● **Task description**
Below is a block of entries; repeat exactly the lines starting at the line that contains "Inductive Previous : Type" and ending at the line that contains "alignment_file : option path;", both included.

Saved entries:
>>>>

(** * Traversome command line: a shallow embedding of [traversome/__main__.py]

    The file embeds the [thorough] command and [initialize] of
    [src/traversome/__main__.py] as state-passing functions over a small
    model of the Python runtime (exceptions, the filesystem calls the
    code makes, the logger), and states the properties of the
    specification over them.  What the interpreter does with the
    selection string ([str.isdigit], [int], [float], [eval]) is a
    parameter of the command: [eval] runs the string in the scope of
    [thorough] and may do anything there.

    The estimator class [traversome.traversome.Traversome] is imported by
    the command but its code is not part of the sources at hand: inside
    [Module Cli] it is a pair of Section variables (constructor and [run])
    with arbitrary behaviour, so every theorem on the command holds for
    any estimator.  The component selector, the path enumerator and the
    checkpoints of the sampler, which live in the estimator, are modelled
    from the specification in [Module ComponentSelector],
    [Module PathEnumerator] and [Module Checkpointing]. *)

From Stdlib Require Import ZArith QArith Lia Lqa Ascii String.
From stdpp Require Import gmap strings list fin_maps sorting pretty.

Local Open Scope string_scope.
Local Open Scope list_scope.

(** ** Python runtime: exceptions, results, values *)

Module Py.

(** A [pathlib.Path] after typer's [resolve_path=True]: the components of
    an absolute path. *)
Definition path : Type := list string.

(** [str(path)]. *)
Definition path_str (p : path) : string :=
  match p with
  | [] => "/"
  | _ => String.concat "" (map (fun c => "/" +:+ c) p)
  end.

(** [path.joinpath(name)]. *)
Definition joinpath (p : path) (name : string) : path := p ++ [name].

(** The exception classes the command raises or catches by name; the
    classes of the estimator's own module are [EstimatorError cls]. *)
Inductive exn : Type :=
  | SystemExit
  | FileNotFoundError (p : path)
  | FileExistsError (p : path)
  | NotADirectoryError (p : path)
  | IsADirectoryError (p : path)
  | AssertionError (msg : string)
  | TypeError (msg : string)
  | ValueError (msg : string)
  | SyntaxError
  | NameError (name : string)
  | ZeroDivisionError
  | KeyboardInterrupt
  | EstimatorError (cls : string).

#[export] Instance exn_eq_dec : EqDecision exn.
Proof. solve_decision. Defined.

Inductive result (A : Type) : Type :=
  | Ok (a : A)
  | Raise (e : exn).
Arguments Ok {A} a.
Arguments Raise {A} e.

Definition rbind {A B} (r : result A) (k : A -> result B) : result B :=
  match r with
  | Ok a => k a
  | Raise e => Raise e
  end.

(** Python objects an [eval] of the selection string can produce, as far
    as [slice( *v )] tells them apart: iterables with their items, and
    everything else. *)
#[warnings="-register-all"]
Inductive pyval : Type :=
  | VNone
  | VInt (z : Z)
  | VFloat (q : Q)
  | VStr (s : string)
  | VTuple (items : list pyval)
  | VList (items : list pyval)
  | VOpaque (repr : string).

(** A [str] is held as its UTF-8 bytes.

    [str.isdigit()] on ASCII text: non-empty and every character a
    decimal digit.  (On other text [str.isdigit] also accepts the digits
    of other scripts and superscripts; the command takes the predicate
    of the interpreter as a parameter, this one serves the concrete
    runs.) *)
Definition is_digit_char (c : ascii) : bool :=
  (48 <=? nat_of_ascii c)%nat && (nat_of_ascii c <=? 57)%nat.

Fixpoint all_digits (s : string) : bool :=
  match s with
  | EmptyString => true
  | String c s' => is_digit_char c && all_digits s'
  end.

Definition isdigit (s : string) : bool :=
  match s with
  | EmptyString => false
  | _ => all_digits s
  end.

(** ["." in s] for a one-character needle. *)
Fixpoint contains_char (c : ascii) (s : string) : bool :=
  match s with
  | EmptyString => false
  | String d s' => Ascii.eqb c d || contains_char c s'
  end.

(** The value of a string of ASCII digits (most significant first). *)
Fixpoint int_digits_acc (acc : Z) (s : string) : Z :=
  match s with
  | EmptyString => acc
  | String c s' => int_digits_acc (10 * acc + (Z.of_nat (nat_of_ascii c) - 48)) s'
  end.

Definition int_of_digits (s : string) : Z := int_digits_acc 0 s.

(** [sys.get_int_max_str_digits()] as CPython 3.11 sets it. *)
Definition int_max_str_digits : nat := 4300.

(** [int(s)] for a string of ASCII digits: its value, unless the numeral
    is longer than the limit, which is a [ValueError]. *)
Definition int_of_ascii_digits (s : string) : result Z :=
  if (int_max_str_digits <? String.length s)%nat
  then Raise (ValueError "Exceeds the limit (4300 digits) for integer string conversion")
  else Ok (int_of_digits s).

(** The items [*v] unpacks, when [v] is iterable. *)
Definition py_iter (v : pyval) : option (list pyval) :=
  match v with
  | VTuple l | VList l => Some l
  | VStr s => Some (map (fun c => VStr (String c EmptyString)) (list_ascii_of_string s))
  | VNone | VInt _ | VFloat _ | VOpaque _ => None
  end.

(** [slice(start, stop, step)] objects. *)
Record slice : Type := Slice { start : pyval; stop : pyval; step : pyval }.

(** [slice( *v )]: [v] must be iterable and yield one to three items. *)
Definition slice_star (v : pyval) : result slice :=
  match py_iter v with
  | None => Raise (TypeError "slice() argument after * must be an iterable")
  | Some [a] => Ok (Slice VNone a VNone)
  | Some [a; b] => Ok (Slice a b VNone)
  | Some [a; b; c] => Ok (Slice a b c)
  | Some [] => Raise (TypeError "slice expected at least 1 argument, got 0")
  | Some _ => Raise (TypeError "slice expected at most 3 arguments")
  end.

End Py.
Export Py.

(** ** The filesystem calls of [initialize] and [thorough] *)

Module Fs.

Inductive kind : Type := File | Dir.

#[export] Instance kind_eq_dec : EqDecision kind.
Proof. solve_decision. Defined.

(** A filesystem: what is found at each absolute path. *)
Abbreviation fsmap := (gmap path kind).

(** [Path.exists()] and [os.path.isdir]. *)
Definition exists_ (fs : fsmap) (p : path) : bool := bool_decide (is_Some (fs !! p)).
Definition isdir (fs : fsmap) (p : path) : bool := bool_decide (fs !! p = Some Dir).

(** The directories [os.makedirs] walks through: every prefix of [p],
    shortest first, [p] itself last. *)
Fixpoint prefixes (p : path) : list path :=
  match p with
  | [] => [[]]
  | c :: p' => [] :: map (cons c) (prefixes p')
  end.

Definition mkdir_all (p : path) (fs : fsmap) : fsmap :=
  foldr (fun d acc => <[d := Dir]> acc) fs (prefixes p).

(** Where [os.makedirs(p)] stops when a plain file lies on the way: at
    the [mkdir] of the entry just below that file. *)
Definition blocked_at (p : path) (fs : fsmap) : path :=
  match find (fun d => bool_decide (fs !! d = Some File)) (prefixes p) with
  | Some d => take (S (length d)) p
  | None => p
  end.

(** [os.makedirs(p, exist_ok=...)]: an existing directory is accepted only
    with [exist_ok]; an existing file never is; a file on the way is an
    error, raised for the entry that could not be created; otherwise [p]
    and its missing ancestors are created. *)
Definition makedirs (p : path) (exist_ok : bool) (fs : fsmap) : result unit * fsmap :=
  match fs !! p with
  | Some Dir => if exist_ok then (Ok tt, fs) else (Raise (FileExistsError p), fs)
  | Some File => (Raise (FileExistsError p), fs)
  | None =>
      if existsb (fun d => bool_decide (fs !! d = Some File)) (prefixes p)
      then (Raise (NotADirectoryError (blocked_at p fs)), fs)
      else (Ok tt, mkdir_all p fs)
  end.

(** [shutil.rmtree(d, ignore_errors=True)]: a directory goes with all it
    holds; anything else (missing, a plain file) is an ignored error.
    The filesystem of the model has no permissions: every entry can be
    deleted, so no deletion is skipped as an ignored error. *)
Definition rmtree_ignore (d : path) (fs : fsmap) : fsmap :=
  if isdir fs d then filter (fun kv => ¬ d `prefix_of` kv.1) fs else fs.

(** The name of [q] inside directory [d], when [q] is an entry of [d]. *)
Definition child_name (d q : path) : option string :=
  match drop (length d) q with
  | [name] => if decide (take (length d) q = d) then Some name else None
  | _ => None
  end.

(** [fnmatch(name, "*.*")]: the name holds a dot. *)
Definition matches_star_dot_star (name : string) : bool := contains_char "." name.

(** [d.glob("*.*")]: the entries of [d] whose name holds a dot, in the
    order the directory scan yields them. *)
Definition glob_match (d q : path) : bool :=
  match child_name d q with
  | Some name => matches_star_dot_star name
  | None => false
  end.

Definition glob_star_dot_star (d : path) (fs : fsmap) : list path :=
  filter (fun q => glob_match d q = true) (map_to_list fs).*1.

(** [os.remove(q)]: only plain files can be removed. *)
Definition remove (q : path) (fs : fsmap) : result unit * fsmap :=
  match fs !! q with
  | Some File => (Ok tt, delete q fs)
  | Some Dir => (Raise (IsADirectoryError q), fs)
  | None => (Raise (FileNotFoundError q), fs)
  end.

(** Opening a log file sink (append mode): the file is created when
    missing. *)
Definition open_append (q : path) (fs : fsmap) : result unit * fsmap :=
  match fs !! q with
  | Some Dir => (Raise (IsADirectoryError q), fs)
  | Some File => (Ok tt, fs)
  | None => (Ok tt, <[q := File]> fs)
  end.

End Fs.
Export Fs.

(** ** The command: [thorough] and [initialize] *)

Module Cli.

(** *** Option types of the command *)

Inductive LogLevel : Type := TRACE | DEBUG | INFO | WARNING | ERROR.

(** [class VarGen(str, Enum)]: [Heuristic = "H"], [Provided = "U"]. *)
Inductive VarGen : Type := Heuristic | Provided.

Definition VarGen_value (g : VarGen) : string :=
  match g with
  | Heuristic => "H"
  | Provided => "U"
  end.

Inductive ModelSelectionMode : Type := AIC | BIC | Single.

(** [ChTopology] and [ChComposition]; [unspecified] is the member [none]
    of the source. *)
Inductive ChTopology : Type := circular | top_unconstrained | top_unspecified.
Inductive ChComposition : Type := single | comp_unconstrained | comp_unspecified.

(** [class Previous(str, Enum)]. *)
Inductive Previous : Type := terminate | resume | overwrite.

Definition Previous_value (p : Previous) : string :=
  match p with
  | terminate => "terminate"
  | resume => "resume"
  | overwrite => "overwrite"
  end.

#[export] Instance LogLevel_eq_dec : EqDecision LogLevel.
Proof. solve_decision. Defined.
#[export] Instance VarGen_eq_dec : EqDecision VarGen.
Proof. solve_decision. Defined.
#[export] Instance ChTopology_eq_dec : EqDecision ChTopology.
Proof. solve_decision. Defined.
#[export] Instance ChComposition_eq_dec : EqDecision ChComposition.
Proof. solve_decision. Defined.
#[export] Instance Previous_eq_dec : EqDecision Previous.
Proof. solve_decision. Defined.

(** The parameters of [thorough] as typer hands them over. *)
Record options : Type := Options {
  graph_file : path;
  reads_file : option path;
  alignment_file : option path;
  output_dir : path;
  var_gen_scheme : VarGen;
  min_valid_search : Z;
  max_valid_search : Z;
  criterion : ModelSelectionMode;
  random_seed : Z;
  topology : ChTopology;
  composition : ChComposition;
  out_seq_threshold : Q;
  min_alignment_identity_cutoff : Q;
  min_alignment_len_cutoff : Z;
  graph_component_selection : string;
  num_processes : Z;
  n_generations : Z;
  n_burn : Z;
  prev_run : Previous;
  keep_temp : bool;
  log_level : LogLevel
}.

(** What [--graph-selection] becomes: an [int], a [float] or a [slice]. *)
Inductive selection : Type :=
  | SelInt (i : Z)
  | SelFloat (r : Q)
  | SelSlice (s : slice).

(** The keyword arguments of the [Traversome(...)] call. *)
Record Traversome_args : Type := TraversomeArgs {
  a_graph : string;
  a_alignment : option string;
  a_reads_file : option string;
  a_outdir : string;
  a_model_criterion : ModelSelectionMode;
  a_out_prob_threshold : Q;
  a_min_valid_search : Z;
  a_max_valid_search : Z;
  a_num_processes : Z;
  a_force_circular : bool;
  a_n_generations : Z;
  a_n_burn : Z;
  a_random_seed : Z;
  a_loglevel : LogLevel;
  a_min_alignment_identity_cutoff : Q;
  a_min_alignment_len_cutoff : Z;
  a_graph_component_selection : selection;
  a_resume : bool
}.

(** *** Observable effects *)

Inductive sink : Type := SinkFile (p : path) | SinkStdout.

Inductive log_msg : Type := RUNNING_HEAD | RUNNING_ENV_INFO | TotalCost.

(** What the command does to the outside, in order. [CallTraversome] and
    [CallRun] mark the two entries into the estimator. *)
Inductive event : Type :=
  | StderrWrite (msg : string)
  | LoggerConfigure (sinks : list sink) (level : LogLevel)
  | LoggerInfo (msg : log_msg)
  | LoggerException (e : exn)
  | CallTraversome (args : Traversome_args)
  | CallRun (scheme : VarGen) (uni_chromosome : bool).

<<<<

● **Solution to this problem**
Inductive Previous : Type := terminate | resume | overwrite.

Definition Previous_value (p : Previous) : string :=
  match p with
  | terminate => "terminate"
  | resume => "resume"
  | overwrite => "overwrite"
  end.

#[export] Instance LogLevel_eq_dec : EqDecision LogLevel.
Proof. solve_decision. Defined.
#[export] Instance VarGen_eq_dec : EqDecision VarGen.
Proof. solve_decision. Defined.
#[export] Instance ChTopology_eq_dec : EqDecision ChTopology.
Proof. solve_decision. Defined.
#[export] Instance ChComposition_eq_dec : EqDecision ChComposition.
Proof. solve_decision. Defined.
#[export] Instance Previous_eq_dec : EqDecision Previous.
Proof. solve_decision. Defined.

(** The parameters of [thorough] as typer hands them over. *)
Record options : Type := Options {
  graph_file : path;
  reads_file : option path;
  alignment_file : option path;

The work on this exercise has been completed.